We conclude that while the employee has not demonstrated mutual mistake of fact upon which to vacate the 2002 Award on Stipulation, he has presented sufficient evidence of a substantial change in medical condition that was not anticipated, and could not reasonably have been anticipated, at the time of the award.



[1] It was also agreed that SFM was solely responsible for treatment related to the right elbow, and that National Fire was solely responsible for treatment to the cervical spine.

[2] Based upon the information provided to this court, it is not clear the exact restrictions the employee was under at the time of settlement. The employee states he was limited to a four-hour day for the lumbar spine and a lifting restriction of 25 pounds relative to the right upper extremity. According to SFM, the employee was restricted to four hours per day and no bending or twisting. Meanwhile, National Fire identifies June 28, 2002, restrictions of very light work at four hours per day, sitting/standard chair, stretching and positional changes as needed, stand and walking/stretching and resting every 30 minutes, carrying and level lifting to 10 pounds occasionally, no bending and lifting, pushing and pulling to 10 pounds at height between waist and chest and without bending forward to 25 pounds on wheels. According to a December 9, 2002, QRC report, the employee was also under right shoulder restrictions of no overhead reaching and working close to the body plane, as well as no lifting/gripping over 25 pounds with the right upper extremity.

[3] Holtslander v. Granite City Roofing, 75 W.C.D. 555 (W.C.C.A. 2015).

[4] In this matter, the employee does not allege newly discovered evidence or fraud.

[5] Shelton v. Schwan’s Sales Enters., 53 W.C.D. 110, 113 (W.C.C.A. 1995), summarily aff’d (Minn. Sept. 5, 1995).

[6] Slaight v. Exceptional Homes, slip op. (W.C.C.A. Feb. 10, 2010).

[7] Franke v. Fabcon, Inc., 509 N.W.2d 373, 377, 49 W.C.D. 520, 525 (Minn. 1993).

[8] 41 W.C.D. 1054 (W.C.C.A. 1989).

[9] Id. at 1060-61.

[10] Powell v. Abbott Nw. Hosp., slip op. (W.C.C.A. Aug. 17, 1995).

[11] 882 N.W.2d 220, 76 W.C.D. 471 (Minn. 2016).

[12] Block v. Exterior Remodeling, Inc., 76 W.C.D. 585 (W.C.C.A. 2016); Blomme v. Indep. Sch. Dist. No. 413, 76 W.C.D. 971 (W.C.C.A. 2016), dismissed (Minn. Dec. 22, 2016) (writ of certiorari dismissed for failure to file cost bond required by statute); Betcher v. Modern Tool, Inc., No. WC12-15387 (W.C.C.A. July 11, 2012); Holm v. Country Manor Nursing Home, No. WC10-5141 (W.C.C.A. Mar. 10, 2011). See also, Zufall v. State, Cambridge Reg’l Ctr., No. WC05-193 (W.C.C.A. Dec. 5, 2005) (holding a fusion constitutes a separate diagnosis).

[13] Corradi v. Mesabi Reg’l Med. Ctr., No. WC13-5598 (W.C.C.A. May 13, 2014); Jurek v. W & W Generator Rebuilders, Inc., slip op. (W.C.C.A. Aug. 28, 1996).

[14] See Hurley v. Dungarvin Minn., L.L.C., 76 W.C.D. 893, 903 (W.C.C.A. 2016) (language contained in the stipulation indicated contemplation by the parties of some sort of return to work).

[15] See Gruye v. Triangle Maint., 69 W.C.D. 436 (W.C.C.A. 2009).

[16] Blomme, supra, 76 W.C.D. at 982 (citing Scholz v.

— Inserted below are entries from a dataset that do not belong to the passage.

(** Removing the candidate succeeds and leaves the other entries. *)
Lemma os_Remove_candidate fs :
  holds_candidate rt r es name fs →
  os_Remove fs (filepath_Join rt name) = (mkFS rt (Dir r (delete name es)), None).
Proof.
  intros (n & Hn & ->). unfold os_Remove. simpl.
  rewrite (locate_Join_mk rt _ name name_not_empty).
  by rewrite lookup_insert_eq, Hn, delete_insert_eq.
Qed.

Lemma os_Stat_removed :
  os_Stat (mkFS rt (Dir r (delete name es))) (filepath_Join rt name) = inr ENOENT.
Proof.
  unfold os_Stat. simpl.
  rewrite (locate_Join_mk rt _ name name_not_empty).
  by rewrite lookup_delete_eq.
Qed.

End candidate.

Lemma png_name_not_empty s : s +:+ ".png" ≠ "".
Proof. by destruct s. Qed.

Section pipeline_facts.

Variable png_Decode : list Byte.byte → Img.Image + error.
Variable png_Encode : Img.RGBAImage → list Byte.byte + error.

Lemma fixImage_candidate rt r es name now fs rd padding fault fs2 st :
  name ≠ "" →
  holds_candidate rt r es name fs →
  fixImage png_Decode png_Encode now fs (filepath_Join rt name) rd padding fault
    = (fs2, st) →
  holds_candidate rt r es name fs2.
Proof.
  intros Hn Hc. unfold fixImage. intros H.
  repeat (case_match; simplify_eq); try done; by apply os_Write_candidate.
Qed.

(** A stream that does not decode makes [fixImage] fail with the decoder's
    error, before anything is written. *)
Lemma fixImage_decode_error now fs fp rd padding fault e :
  png_Decode rd = inr e →
  fixImage png_Decode png_Encode now fs fp rd padding fault = (fs, Error e).
Proof. intros H. unfold fixImage. by rewrite H. Qed.


(** C8.  A failure of [fixImage] (the stream does not decode, the canvas
    does not encode, a write fails) or of the [Close] that commits the
    file makes [save] return that error with the store untouched and no
    reference handed out, and the deferred cleanup has removed the
    candidate: the directory holds the entries it held before, less the
    candidate's name, so no new file is left.  The two earlier failing
    exits, of the random source and of [os.Create], leave before any file
    exists. *)
Theorem save_failure_leaves_nothing imgURL fs d maxImgSize req :
  (∀ e, rand_Read req = inr e →
        save png_Decode png_Encode imgURL fs d maxImgSize req
          = (fs, d, "", Error e)) ∧
  (∀ buf, rand_Read req = inl buf →
     let name := hex buf +:+ ".png" in
     let p := filepath_Join (Path d) name in
     let rd := io_LimitedReader (Body req) maxImgSize in
     (∀ e, os_Create (arrival req) fs p = (fs, Some e) →
           save png_Decode png_Encode imgURL fs d maxImgSize req
             = (fs, d, "", Error e)) ∧
     (∀ r es fs1 fs2 e,
        state fs = Dir r es → root fs = path d →
        os_Create (arrival req) fs p = (fs1, None) →
        fixImage png_Decode png_Encode (arrival req) fs1 p rd 20 (write_fault req)
          = (fs2, Error e) ∨
        (fixImage png_Decode png_Encode (arrival req) fs1 p rd 20 (write_fault req)
          = (fs2, Nil) ∧ close_fault req = Some e) →
        let fs' := mkFS (root fs) (Dir r (delete name es)) in
        save png_Decode png_Encode imgURL fs d maxImgSize req
          = (fs', d, "", Error e) ∧
        os_Stat fs' p = inr ENOENT) ∧
     (∀ r es fs1 e,
        state fs = Dir r es → root fs = path d →
        os_Create (arrival req) fs p = (fs1, None) →
        png_Decode rd = inr e →
        save png_Decode png_Encode imgURL fs d maxImgSize req
          = (mkFS (root fs) (Dir r (delete name es)), d, "", Error e))).
Proof.
  split; [intros e Hrand; unfold save; by rewrite Hrand|].
  intros buf Hrand name p rd.
  assert (name ≠ "") as Hn by apply png_name_not_empty.
  assert (∀ r es fs1 fs2 e,
     state fs = Dir r es → root fs = path d →
     os_Create (arrival req) fs p = (fs1, None) →
     fixImage png_Decode png_Encode (arrival req) fs1 p rd 20 (write_fault req)
       = (fs2, Error e) ∨
     (fixImage png_Decode png_Encode (arrival req) fs1 p rd 20 (write_fault req)
       = (fs2, Nil) ∧ close_fault req = Some e) →
     save png_Decode png_Encode imgURL fs d maxImgSize req
       = (mkFS (root fs) (Dir r (delete name es)), d, "", Error e)) as Hmain.
  { intros r es fs1 fs2 e Hs Hr Hc Hfail.
    assert (fs = mkFS (path d) (Dir r es)) as Hfs
      by (destruct fs; simpl in *; by subst).
    unfold save. rewrite Hrand. fold name p rd. rewrite Hc.
    assert (holds_candidate (path d) r es name fs1) as Hc1.
    { eapply os_Create_candidate; [done|]. unfold p, Path in Hc.
      rewrite Hfs in Hc. exact Hc. }
    assert (holds_candidate (path d) r es name fs2) as Hc2.
    { destruct Hfail as [Hf|[Hf _]];
        eapply fixImage_candidate; try exact Hf; done. }
    apply (os_Remove_candidate _ _ _ _ Hn) in Hc2. fold (Path d) p in Hc2.
    destruct Hfail as [Hf|[Hf Hcl]]; rewrite Hf, ?Hcl, Hc2; simpl;
      by rewrite Hr. }
  split; [|split].
  - intros e Hc. unfold save. rewrite Hrand. fold name p. by rewrite Hc.
  - intros r es fs1 fs2 e Hs Hr Hc Hfail fs'. split; [by eapply Hmain|].
    unfold fs'. rewrite Hr. by apply os_Stat_removed.
  - intros r es fs1 e Hs Hr Hc Hdec. eapply (Hmain r es fs1 fs1); try done.
    left. by apply fixImage_decode_error.
Qed.

End pipeline_facts.

Lemma save_failure_leaves_nothing_witness :
  save toy_Decode toy_Encode "/saved/" fs_five d_five 10 req_truncated
    = (fs_five, d_five, "", Error ErrFormat) ∧
  os_Stat fs_five (filepath_Join tmpDir candidate_name) = inr ENOENT.
Proof.
  destruct (save_failure_leaves_nothing toy_Decode toy_Encode "/saved/"
              fs_five d_five 10 req_truncated) as (_ & H).
  specialize (H (replicate 16 Byte.xab) eq_refl). cbv zeta in H.
  destruct H as (_ & Hfail & _).
  specialize (Hfail true {["9-5" := mkNode true 5 0 false]}
           (os_Create 7 fs_five (filepath_Join tmpDir candidate_name)).1
           (os_Create 7 fs_five (filepath_Join tmpDir candidate_name)).1
           ErrFormat).
  cbv zeta in Hfail.
  assert (mkFS (root fs_five)
            (Dir true (delete candidate_name {["9-5" := mkNode true 5 0 false]}))
          = fs_five) as Hsame by (vm_compute; reflexivity).
  unfold candidate_name in Hsame. rewrite Hsame in Hfail.
  apply Hfail.
  - vm_compute. reflexivity.
  - reflexivity.
  - vm_compute. reflexivity.
  - left. vm_compute. reflexivity.
Defined.

(** ** The rate gate, one request at a time *)

Lemma time_Sub_lt t u m :
  m ≤ max_int → u < t → ((time_Sub t u <? m) = true ↔ t - u < m).
Proof.
  intros Hm Hut. rewrite Z.ltb_lt. unfold time_Sub, min_int, max_int in *. lia.
Qed.

Lemma process_lastTime dec enc imgURL maxImgSize s req s' rp :
  process dec enc imgURL maxImgSize s req = (s', rp) →
  lastTime s' = lastTime s ∧ rp ≠ RateLimited.
Proof.
  unfold process.
  destruct (save _ _ _ _ _ _ _) as [[[fs1 d1] public] [|e|]];
    intros H; by simplify_eq.
Qed.

Lemma handler_inv dec enc minDelay imgURL maxImgSize s req s' rp :
  handler dec enc minDelay imgURL maxImgSize s req = (s', rp) →
  ((time_Sub (arrival req) (lastTime s) <? minDelay) = true ∧
   s' = s ∧ rp = RateLimited) ∨
  ((time_Sub (arrival req) (lastTime s) <? minDelay) = false ∧
   process dec enc imgURL maxImgSize
     (mkServer (arrival req) (imgDir s) (disk s)) req = (s', rp)).
Proof.
  unfold handler, gate.
  destruct (time_Sub (arrival req) (lastTime s) <? minDelay); intros H.
  - left. by simplify_eq.
  - right. done.
Qed.

(** C5.  Take two requests handled one after the other, arriving at
    [t1 < t2], the first of which is let in.  The second is answered
    "rate limited" exactly when [t2 - t1 < minDelay].  A request that is
    let in has set the stored time to its own arrival before [save] is
    called, and the stored time is that arrival whatever [save] returns; a
    rejected request leaves the whole state as it was. *)
Theorem rate_gate_sequential dec enc minDelay imgURL maxImgSize
    s0 req1 req2 s1 r1 s2 r2 :
  in_range minDelay →
  arrival req1 < arrival req2 →
  handler dec enc minDelay imgURL maxImgSize s0 req1 = (s1, r1) →
  r1 ≠ RateLimited →
  handler dec enc minDelay imgURL maxImgSize s1 req2 = (s2, r2) →
  lastTime s1 = arrival req1 ∧
  handler dec enc minDelay imgURL maxImgSize s0 req1
    = process dec enc imgURL maxImgSize
        (mkServer (arrival req1) (imgDir s0) (disk s0)) req1 ∧
  (r2 = RateLimited ↔ arrival req2 - arrival req1 < minDelay) ∧
  (r2 = RateLimited → s2 = s1) ∧
  (r2 ≠ RateLimited →
     lastTime s2 = arrival req2 ∧
     handler dec enc minDelay imgURL maxImgSize s1 req2
       = process dec enc imgURL maxImgSize
           (mkServer (arrival req2) (imgDir s1) (disk s1)) req2).
Proof.
  intros [_ Hm] Ht H1 Hacc H2.
  pose proof H1 as H1'. pose proof H2 as H2'.
  apply handler_inv in H1' as [(_ & _ & ?)|[_ Hp1]]; [done|].
  pose proof (process_lastTime _ _ _ _ _ _ _ _ Hp1) as [Hl1 _]. simpl in Hl1.
  split; [done|]. split; [by rewrite H1, Hp1|].
  apply handler_inv in H2' as [(Hc & -> & ->)|[Hc Hp2]]; rewrite Hl1 in Hc.
  - apply (time_Sub_lt _ _ _ Hm Ht) in Hc. done.
  - pose proof (process_lastTime _ _ _ _ _ _ _ _ Hp2) as [Hl2 Hne].
    simpl in Hl2. split; [|split; [done|]].
    + split; [done|]. intros Hlt%(time_Sub_lt _ _ _ Hm Ht). congruence.
    + intros _. split; [done|]. by rewrite H2, Hp2.
Qed.

Lemma rate_gate_sequential_witness :
  let first := handler toy_Decode toy_Encode five_seconds "/saved/" 10
                 s_start (req_at 10000000000) in
  let second := handler toy_Decode toy_Encode five_seconds "/saved/" 10
                  first.1 (req_at 12000000000) in
  lastTime first.1 = 10000000000 ∧ second.2 = RateLimited ∧ second.1 = first.1.
Proof.
  intros first second.
  assert (in_range five_seconds) as Hr
    by (unfold in_range, min_int, max_int, five_seconds; lia).
  assert (arrival (req_at 10000000000) < arrival (req_at 12000000000)) as Ht
    by (simpl; lia).
  assert (first.2 ≠ RateLimited) as Hacc by (vm_compute; discriminate).
  destruct (rate_gate_sequential toy_Decode toy_Encode five_seconds "/saved/" 10
              s_start (req_at 10000000000) (req_at 12000000000)
              first.1 first.2 second.1 second.2 Hr Ht
              (surjective_pairing first) Hacc (surjective_pairing second))
    as (H1 & _ & H2 & H3 & _).
  assert (second.2 = RateLimited) as Hrej
    by (apply H2; unfold five_seconds; simpl; lia).
  split; [exact H1|]. split; [exact Hrej|exact (H3 Hrej)].
Defined.

(** ** The rate gate under concurrent requests *)

Import Concurrent.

LeBistro Café, slip op. (W.C.C.A. Dec. 12, 2007)).

[17] Burke v. F & M Asphalt, 54 W.C.D. 363 (W.C.C.A. 1996).

[18] Betcher, supra (citing Vellieux v. Catholic Charities, No. WC06-223 (W.C.C.A. Mar. 8, 2007)).

[19] Larson v. Michigan Peat Co., 75 W.C.D. 665, 675 (W.C.C.A. 2015 (citing Anker v. Hinrick’s Custom Cabinets, No. WC10-5158 (W.C.C.A. Feb. 8, 2011) and Dehn v. Star Tribune/Cowles Media Co., No. WC14-5591 (W.C.C.A. June 17, 2014)).